Sushi.AF is an app designed to organize meetups for people with common interests who are residing in the same city. The vision for Sushi.AF is one of “an agnostic social layer that can sit above everything.” The platform is not intended for dating, but Reggie hopes that it will assist in the forging of strong relationships between people that might blossom into anything from a business to a marriage.

Reggie wants to use Sushi.AF to help people achieve new levels of intimacy while expanding their social circles. Sushi.AF functions by having users fill out a form about themselves and their hobbies and musings. The app then engineers a group chat with several people who see eye–to–eye on a topic. The platform then allows users the option of starting chats with individual members of the group. Reggie envisions these online connections transferring to real life meet–ups.

At the crux of the concept is what Reggie calls social layering. Reggie believes that Sushi.AF can use insights gleaned from research to build layers of human networks that will fill the gaping holes in existing forms of social media. He says the key lies with finding the hidden gems of interpersonal connection.

“For the past 30 years, we have taken our lives and put them on social platforms,” Reggie says. “But there are niche needs that aren’t being filled. If we can create an ephemeral group chat that focuses on strong commonalities between people, then maybe we can engineer serendipity.”

At Sushi.AF, Reggie handles strategy and product, focusing on internal structures, while Toni tends to focus on “external hustle”, namely growth and customer relations.

“The trouble with apps like Tinder and Bumble is that they don’t help people build any tangible commonality before they experience each other’s physical presence. People should understand what is bringing them together before they meet up,” Reggie says.

Reggie says apps like "One" have tried to bridge this gap between online platforms and physical social spaces by using micro–location. “But without an expansive network, micro–location just doesn’t work. People get bored, and then it’s done,” says Reggie.

With Sushi.AF, connections don’t have to be quite as geographically relevant to start up conversation. “With the proper rollout, we can hedge against bets of having to be within the same few blocks as someone. You really just have to be in the same city,” says Reggie.

“For example, if there are seven different people all interested in an Atlantic article, that is the perfect sushi group because it is a tailored topic. We want to focus on the content that moves your life,” Reggie says.

Reggie says the goal of Sushi.AF is to understand what users align with and to find digital imprints of their conversational needs so that strong matches can be made based on interests. “It is a little dystopian,” he admits. “The more data you give us on who you are, the more we can socially engineer your life.”

Although past generations might be more hesitant to share intimate information, Reggie has found through Sushi.AF’s testing phases that young people are willing to be quite vulnerable when they believe the connection they will get out of it will be authentic and genuine.

In Sushi.AF’s beta phase test, some of the group chats started including seven women who felt strongly about the sexual allegations scandal at Uber, three people who commented on the resurgence of Nazi propaganda following Trump’s election, and eight people who mentioned the recent IPO of Snapchat.

“Relationships are built on good conversations that reflect the ideas that make us who we are,” Reggie says. “The point of a social platform shouldn’t be to drive revenue by seeing how long users spend on the platform.

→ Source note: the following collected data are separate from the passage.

Lemma shown_depth_band earthquakeData name b p :
  (name, b, p) ∈ zip depth_intervals depth_bands →
  shown_count (getDepthDistribution earthquakeData) name =
    length (List.filter p (depths earthquakeData)).
Proof.
  intros Hin. unfold getDepthDistribution. case_bool_decide as Hlen.
  - apply nil_length_inv in Hlen as ->. unfold shown_count.
    by rewrite lookup_empty.
  - unfold shown_count. simpl in Hin.
    rewrite !elem_of_cons, elem_of_nil in Hin.
    destruct Hin as [H|[H|[H|[]]]]; simplify_eq; by simplify_map_eq.
Qed.

(** The tests the code filters with are those of the bands. *)
Lemma magnitude_tests name b p x :
  (name, b, p) ∈ zip magnitude_intervals magnitude_bands → p x = within b x.
Proof.
  simpl. rewrite !elem_of_cons, elem_of_nil.
  intros [H|[H|[H|[H|[H|[]]]]]]; simplify_eq; unfold within; simpl;
    by rewrite ?andb_true_r.
Qed.

Lemma depth_tests name b p x :
  (name, b, p) ∈ zip depth_intervals depth_bands → p x = within b x.
Proof.
  simpl. rewrite !elem_of_cons, elem_of_nil.
  intros [H|[H|[H|[]]]]; simplify_eq; unfold within; simpl;
    by rewrite ?andb_true_r.
Qed.

Lemma magnitude_interval_test name b :
  (name, b) ∈ magnitude_intervals →
  ∃ p, (name, b, p) ∈ zip magnitude_intervals magnitude_bands.
Proof.
  unfold magnitude_intervals. rewrite !elem_of_cons, elem_of_nil.
  intros [H|[H|[H|[H|[H|[]]]]]]; simplify_eq; eexists; simpl;
    rewrite !elem_of_cons; eauto 6.
Qed.

Lemma depth_interval_test name b :
  (name, b) ∈ depth_intervals →
  ∃ p, (name, b, p) ∈ zip depth_intervals depth_bands.
Proof.
  unfold depth_intervals. rewrite !elem_of_cons, elem_of_nil.
  intros [H|[H|[H|[]]]]; simplify_eq; eexists; simpl;
    rewrite !elem_of_cons; eauto 6.
Qed.

Lemma magnitude_band_count earthquakeData name b :
  (name, b) ∈ magnitude_intervals →
  shown_count (getMagnitudeStats earthquakeData) name =
    count_within magnitude b earthquakeData.
Proof.
  intros [p Hp]%magnitude_interval_test.
  rewrite (shown_magnitude_band _ _ _ _ Hp). unfold magnitudes, count_within.
  rewrite filter_omap_length. f_equal. apply List.filter_ext. intros eq.
  unfold magnitude. destruct (mag (properties eq)); simpl; [|done].
  apply (magnitude_tests _ _ _ _ Hp).
Qed.

Lemma depth_band_count earthquakeData name b :
  (name, b) ∈ depth_intervals →
  shown_count (getDepthDistribution earthquakeData) name =
    count_within depthKm b earthquakeData.
Proof.
  intros [p Hp]%depth_interval_test.
  rewrite (shown_depth_band _ _ _ _ Hp). unfold depths, count_within.
  rewrite filter_omap_length. f_equal. apply List.filter_ext. intros eq.
  rewrite depth_of_depthKm. destruct (depthKm eq); simpl; [|done].
  apply (depth_tests _ _ _ _ Hp).
Qed.

(** C4, as the claim has it, does not hold of the code: an event one
    kilometre above sea level has a depth that is not null and lies in none
    of the bands [[0,70)], [[70,300)], [[300,∞)], and the code counts it as
    shallow.  So the shallow count is not the number of events of the band
    [[0,70)], and the counts of the claim's three bands do not add up to the
    number of events whose depth is not null, while the code's do. *)
Theorem negative_depth_counted_shallow :
  depthKm above_sea_level = Some (-1)%float
  ∧ shown_count (getDepthDistribution [above_sea_level]) "shallow" = 1%nat
  ∧ count_within depthKm (Some 0, Some 70)%float [above_sea_level] = 0%nat
  ∧ sum_list ((λ nb : string * band,
                 count_within depthKm nb.2 [above_sea_level])
                <$> depth_intervals_from_0) = 0%nat
  ∧ count_present depthKm [above_sea_level] = 1%nat
  ∧ ¬ (∀ earthquakeData name b,
         (name, b) ∈ depth_intervals_from_0 →
         shown_count (getDepthDistribution earthquakeData) name =
           count_within depthKm b earthquakeData).
Proof.
  do 5 (split; [vm_compute; reflexivity|]).
  intros H.
  specialize (H [above_sea_level] "shallow"%string (Some 0, Some 70)%float).
  assert (shown_count (getDepthDistribution [above_sea_level]) "shallow" = 1%nat)
    as Hshown by (vm_compute; reflexivity).
  assert (count_within depthKm (Some 0, Some 70)%float [above_sea_level] = 0%nat)
    as Hcount by (vm_compute; reflexivity).
  rewrite Hshown, Hcount in H. discriminate H.
  unfold depth_intervals_from_0. by left.
Qed.

(** C4, amended: the magnitude bands and the depth bands each split the
    numbers with no gap, no overlap and no double counting.  For every
    snapshot each count of [getMagnitudeStats] is the number of events whose
    magnitude is not null and lies in the band of that name (below 4, [[4,5)],
    [[5,6)], [[6,7)], from 7 on), and each count of [getDepthDistribution] is
    the number of events whose depth is not null and lies in its band (below
    70, [[70,300)], from 300 on: the shallow band has no lower end, so a
    negative depth is shallow).  A number (a parsed response has no NaN) is in
    exactly one band of each kind, a boundary value in the higher one
    (exactly 7 is major, exactly 4 is light, exactly 70 is intermediate,
    exactly 300 is deep); so the magnitude counts add up to the number of
    events whose magnitude is not null, and the depth counts to the number of
    events whose depth is not null. *)
Theorem bands_partition earthquakeData :
  (∀ name b, (name, b) ∈ magnitude_intervals →
     shown_count (getMagnitudeStats earthquakeData) name =
       count_within magnitude b earthquakeData)
  ∧ (∀ name b, (name, b) ∈ depth_intervals →
       shown_count (getDepthDistribution earthquakeData) name =
         count_within depthKm b earthquakeData)
  ∧ (Forall numbers earthquakeData →
     sum_list (shown_count (getMagnitudeStats earthquakeData)
                 <$> magnitude_intervals.*1) =
       count_present magnitude earthquakeData
     ∧ sum_list (shown_count (getDepthDistribution earthquakeData)
                   <$> depth_intervals.*1) =
         count_present depthKm earthquakeData)
  ∧ (∀ m, isNaN m = false →
          sum_list ((λ p, Nat.b2n (p m)) <$> magnitude_bands) = 1%nat)
  ∧ (∀ d, isNaN d = false →
          sum_list ((λ p, Nat.b2n (p d)) <$> depth_bands) = 1%nat)
  ∧ (major 7 = true ∧ strong 6 = true ∧ moderate 5 = true ∧ light 4 = true)
  ∧ (deep 300 = true ∧ intermediate 70 = true).
Proof.
  split; [|split; [|split; [|split; [|split; [|split]]]]].
  - intros name b. apply magnitude_band_count.
  - intros name b. apply depth_band_count.
  - intros Hnumbers%numbers_parsed. split.
    + change (magnitude_intervals.*1)
        with ["minor"; "light"; "moderate"; "strong"; "major"]%string.
      rewrite getMagnitudeStats_shown.
      rewrite magnitude_counts_sum by (by apply parsed_magnitudes).
      apply omap_length_present.
    + change (depth_intervals.*1)
        with ["shallow"; "intermediate"; "deep"]%string.
      rewrite getDepthDistribution_shown.
      rewrite depth_counts_sum by (by apply parsed_depths).
      unfold depths, count_present. rewrite omap_length_present.
      f_equal. apply List.filter_ext. intros eq. by rewrite depth_of_depthKm.
  - apply magnitude_band_unique.
  - apply depth_band_unique.
  - repeat split; reflexivity.
  - repeat split; reflexivity.
Qed.
(** * ez_tweet: a shallow embedding of [cli.py]

    The program is a small Tk front end that posts a text through the X
    API.  This development embeds its functions as Rocq definitions and
    proves the behaviour stated for them.

    Conventions of the embedding.
    - A Python [str] is a list of Unicode code points ([list N]).
    - A [Dict[str, str]] is a [gmap (list N) (list N)].
    - A function that may raise returns a [result]; the exception carries
      the message the source builds for it.
    - Logging, the message boxes, the outgoing API requests, the started
      threads and the Tk [after] queue are fields of an explicit [world]
      that is threaded through the effectful functions.
    - What the source delegates to libraries outside the repository (the
      JSON decoder, the tweepy session) is taken as a function argument;
      [LibraryError] stands for whatever such a library raises.
    - The life of the window is a [Session]: a state and the events that
      change it (edits, the button, a worker that runs, a queued callback
      that the event loop runs). *)

From Stdlib Require Import ZArith NArith Ascii String DecimalString.
From stdpp Require Import gmap list fin_maps strings.

Local Open Scope N_scope.

(** ** Python strings *)

Abbreviation str := (list N).

(** A string literal of the source, as code points. *)
Definition lit (s : string) : str :=
  N_of_ascii <$> list_ascii_of_string s.

(** [str(n)] and the [{n}] of an f-string for an [int]. *)
Definition str_of_int (n : Z) : str :=
  lit (NilEmpty.string_of_int (Z.to_int n)).

(** [str.isspace] on one code point, as CPython's [Py_UNICODE_ISSPACE]:
    the ASCII table below 128 and the Unicode white-space property above. *)
Definition isspace (c : N) : bool :=
  ((0x09 <=? c) && (c <=? 0x0D))
  || ((0x1C <=? c) && (c <=? 0x20))
  || (c =? 0x85) || (c =? 0xA0) || (c =? 0x1680)
  || ((0x2000 <=? c) && (c <=? 0x200A))
  || (c =? 0x2028) || (c =? 0x2029) || (c =? 0x202F)
  || (c =? 0x205F) || (c =? 0x3000).

(** [s.lstrip()], [s.rstrip()] and [s.strip()] without argument. *)
Fixpoint lstrip (s : str) : str :=
  match s with
  | [] => []
  | c :: s' => if isspace c then lstrip s' else s
  end.

Definition rstrip (s : str) : str := reverse (lstrip (reverse s)).

Definition strip (s : str) : str := rstrip (lstrip s).

(** [not s] for a string: true on the empty string only. *)
Definition falsy (s : str) : bool :=
  match s with [] => true | _ :: _ => false end.

(** [len(s)] as a Python [int]. *)
Definition len (s : str) : Z := Z.of_nat (length s).

(** What "the text with leading and trailing white space removed" means:
    [t] is [text] without a run of white space at each end, and [t] neither
    starts nor ends with white space.  This follows the words of the
    specification, to be compared with [strip]. *)
Definition whitespace (l : str) : Prop := Forall (λ c, isspace c = true) l.

Definition trimmed_of (text t : str) : Prop :=
  ∃ l r, text = l ++ t ++ r ∧ whitespace l ∧ whitespace r
         ∧ (∀ c, head t = Some c → isspace c = false)
         ∧ (∀ c, last t = Some c → isspace c = false).

(** ** Exceptions and results *)

Inductive exn : Type :=
  | ValueError (msg : str)
  | FileNotFoundError (msg : str)
  | IsADirectoryError (msg : str)
  | KeyError (msg : str)
  | NameError (msg : str)
  | LibraryError (msg : str).

(** [str(exc)] *)
Definition exn_message (e : exn) : str :=
  match e with
  | ValueError m | FileNotFoundError m | IsADirectoryError m
  | KeyError m | NameError m | LibraryError m => m
  end.

Inductive result (A : Type) : Type :=
  | Ok (a : A)
  | Raise (e : exn).
Arguments Ok {A} a.
Arguments Raise {A} e.

Definition succeeds {A} (r : result A) : Prop := ∃ a, r = Ok a.

(** ** [validate_text] *)

Definition validate_text (text : str) (max_length : Z) : result str :=
  let cleaned := strip text in
  if falsy cleaned then
    Raise (ValueError (lit "Message is empty after trimming whitespace"))
  else if (len cleaned >? max_length)%Z then
    Raise (ValueError (lit "Text exceeds maximum length of "
                         ++ str_of_int max_length ++ lit " characters"))
  else Ok cleaned.

(** ** More string operations used by the source *)

(** [s.startswith(prefix)] and [s.endswith(suffix)] *)
Fixpoint startswith (prefix s : str) : bool :=
  match prefix, s with
  | [], _ => true
  | _ :: _, [] => false
  | p :: prefix', c :: s' => (p =? c) && startswith prefix' s'
  end.

Definition endswith (suffix s : str) : bool :=
  startswith (reverse suffix) (reverse s).

(** [sub in s] *)
Fixpoint contains (sub s : str) : bool :=
  startswith sub s
  || match s with
     | [] => false
     | _ :: s' => contains sub s'
     end.

(** [s.split(sep, 1)]: cut at the first occurrence of [sep]; the whole
    string alone when [sep] does not occur. *)
Fixpoint split_1 (sep s : str) : list str :=
  if startswith sep s then [[]; drop (length sep) s]
  else match s with
       | [] => [[]]
       | c :: s' =>
         match split_1 sep s' with
         | head :: rest => (c :: head) :: rest
         | [] => [[c]]
         end
       end.

(** [sep.join(parts)] *)
Fixpoint join (sep : str) (parts : list str) : str :=
  match parts with
  | [] => []
  | [p] => p
  | p :: rest => p ++ sep ++ join sep rest
  end.

(** [s.lower()].  Only the ASCII letters are mapped.  The source applies
    [lower] to a path before testing for the suffix [.json]; no code point
    outside ASCII has a lower-case form that ends in one of the characters
    of that suffix, so the test is decided by this mapping. *)
Definition lower_char (c : N) : N :=
  if (0x41 <=? c) && (c <=? 0x5A) then c + 0x20 else c.

Definition lower (s : str) : str := lower_char <$> s.

(** ** Exceptions, continued: state and exceptions together *)

Global Instance result_ret : MRet result := λ A a, Ok a.
Global Instance result_bind : MBind result := λ A B k r,
  match r with
  | Ok a => k a
  | Raise e => Raise e
  end.

(** A computation over a state [S] that returns or raises; the state
    survives a raise, as the effects of a Python function do. *)
Definition M (S A : Type) : Type := S → result A * S.

Definition ret {S A} (a : A) : M S A := λ s, (Ok a, s).

Definition raise {S A} (e : exn) : M S A := λ s, (Raise e, s).

Definition bind {S A B} (m : M S A) (k : A → M S B) : M S B := λ s,
  match m s with
  | (Ok a, s') => k a s'
  | (Raise e, s') => (Raise e, s')
  end.

Definition lift {S A} (r : result A) : M S A := λ s, (r, s).

Definition modify {S} (f : S → S) : M S unit := λ s, (Ok tt, f s).

(** [try: m except Exception as exc: h exc] *)
Definition try_except {S A} (m : M S A) (h : exn → M S A) : M S A := λ s,
  match m s with
  | (Ok a, s') => (Ok a, s')
  | (Raise e, s') => h e s'
  end.

(** [try: m finally: f] *)
Definition try_finally {S A} (m : M S A) (f : M S unit) : M S A := λ s,
  match m s with
  | (r, s') =>
    match f s' with
    | (Ok _, s'') => (r, s'')
    | (Raise e, s'') => (Raise e, s'')
    end
  end.

Declare Scope py_scope.
Delimit Scope py_scope with py.
Notation "x <- m ;; k" := (bind m (λ x, k))
  (at level 100, m at next level, right associativity) : py_scope.
Notation "m ;;; k" := (bind m (λ _, k))
  (at level 100, right associativity) : py_scope.

(** ** Credentials *)

Definition X_BEARER_TOKEN : str := lit "X_BEARER_TOKEN".
Definition X_CONSUMER_KEY : str := lit "X_CONSUMER_KEY".
Definition X_CONSUMER_SECRET : str := lit "X_CONSUMER_SECRET".
Definition X_ACCESS_TOKEN : str := lit "X_ACCESS_TOKEN".
Definition X_ACCESS_SECRET : str := lit "X_ACCESS_SECRET".

Definition CREDENTIAL_KEYS : list str :=
  [X_BEARER_TOKEN; X_CONSUMER_KEY; X_CONSUMER_SECRET; X_ACCESS_TOKEN;
   X_ACCESS_SECRET].

(** [not mapping.get(key)]: the key is absent or bound to the empty string. *)
Definition not_get (mapping : gmap str str) (key : str) : bool :=
  match mapping !! key with
  | Some v => falsy v
  | None => true
  end.
Lemma publish_follows_container_witness :
  @nil request = [] /\
  exists pre cc d,
    ([single_media_request client photo "hi"] = pre ++ [cc])%list /\
    creates_container client cc /\
    replies numbering pre cc (JObj d) /\
    dict_get "id" d = Some (JStr "1").
Proof.
  apply (publish_follows_container client (Str photo) (Some "hi") numbering
           [single_media_request client photo "hi"] (JStr "1") []).
  reflexivity.
Defined.

(** [post_image] returns a success record only when the run ended with the
    publish call, made right after the container-creation call, and the
    publish call was answered with an object whose [id] is the [post_id] of
    the record; the status text is the fixed one. *)
Theorem success_means_published self image_paths caption E pid status :
  ended self image_paths caption E = Next (Success pid status) ->
  status = uploaded /\
  exists pre cc cid d,
    issued self image_paths caption E
      = (pre ++ [cc; publish_request self cid])%list /\
    creates_container self cc /\
    replies E (pre ++ [cc]) (publish_request self cid) (JObj d) /\
    dict_get "id" d = Some pid.
Proof.
  intros Hend. pose proof (ended_cases self image_paths caption E) as Hcases.
  unfold issued. rewrite post_image_calls.
  destruct (post_image_try_run self image_paths caption E)
    as [Hp | k u c' Hlen Hu _ Hstop | Hlen _ | pre cc c' Hcr Hstop
        | pre cc cid Hcr Hid].
  - cbn in Hcases. destruct Hcases as [[_ H] | [H _]]; congruence.
  - apply stopped_outcome in Hstop. destruct Hstop as [-> | [e ->]]; cbn in Hcases.
    + congruence.
    + destruct Hcases as [[_ H] | [_ [[m H] | [e' H]]]]; congruence.
  - cbn in Hcases. destruct Hcases as [[_ H] | [H _]]; congruence.
  - apply stopped_outcome in Hstop. destruct Hstop as [-> | [e ->]]; cbn in Hcases.
    + congruence.
    + destruct Hcases as [[_ H] | [_ [[m H] | [e' H]]]]; congruence.
  - rewrite outcome_of_publish in Hcases.
    destruct (verdict publish_failed _) as [v | f | e] eqn:Hv.
    + cbn in Hcases. rewrite Hcases in Hend. injection Hend as <- <-.
      split; [reflexivity |].
      apply (verdict_next publish_failed) in Hv.
      destruct (id_of_replies _ _ _ _ Hv) as (d & Hr & Hd).
      exists pre, cc, cid, d. repeat split; auto.
      eapply creation_creates; exact Hcr.
    + pose proof (stopped_outcome publish_failed
                    (server E (pre ++ [cc]) (publish_request self cid))
                    (Return f)) as Hs.
      rewrite Hv in Hs. destruct (Hs eq_refl) as [Hf | [e Hf]]; [| discriminate].
      cbn in Hcases. congruence.
    + cbn in Hcases.
      destruct Hcases as [[_ H] | [_ [[m H] | [e' H]]]]; congruence.
Qed.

It's to see how effectively we can help people gain what they need from it, and then move on to real life.”

This summer, Reggie and Toni will seek funding for Sushi.AF and continue developing the platform in Brooklyn. Reggie is vehemently opposed to being dragged into the Silicon Valley scene. “New York has the ability to understand the long–standing industries that are there, like finance and fashion, which is a major strength of the city. But the tech scene is largely lacking. I think New York is pining for a strong consumer tech brand to be founded there and really take off,” says Reggie.

Instead of falling into the Silicon Valley cookie-cutter pattern, Reggie and Toni are looking to break new ground in New York, bringing a strong tech presence to a finance driven metropolis, and roll social layers into irresistible sushi.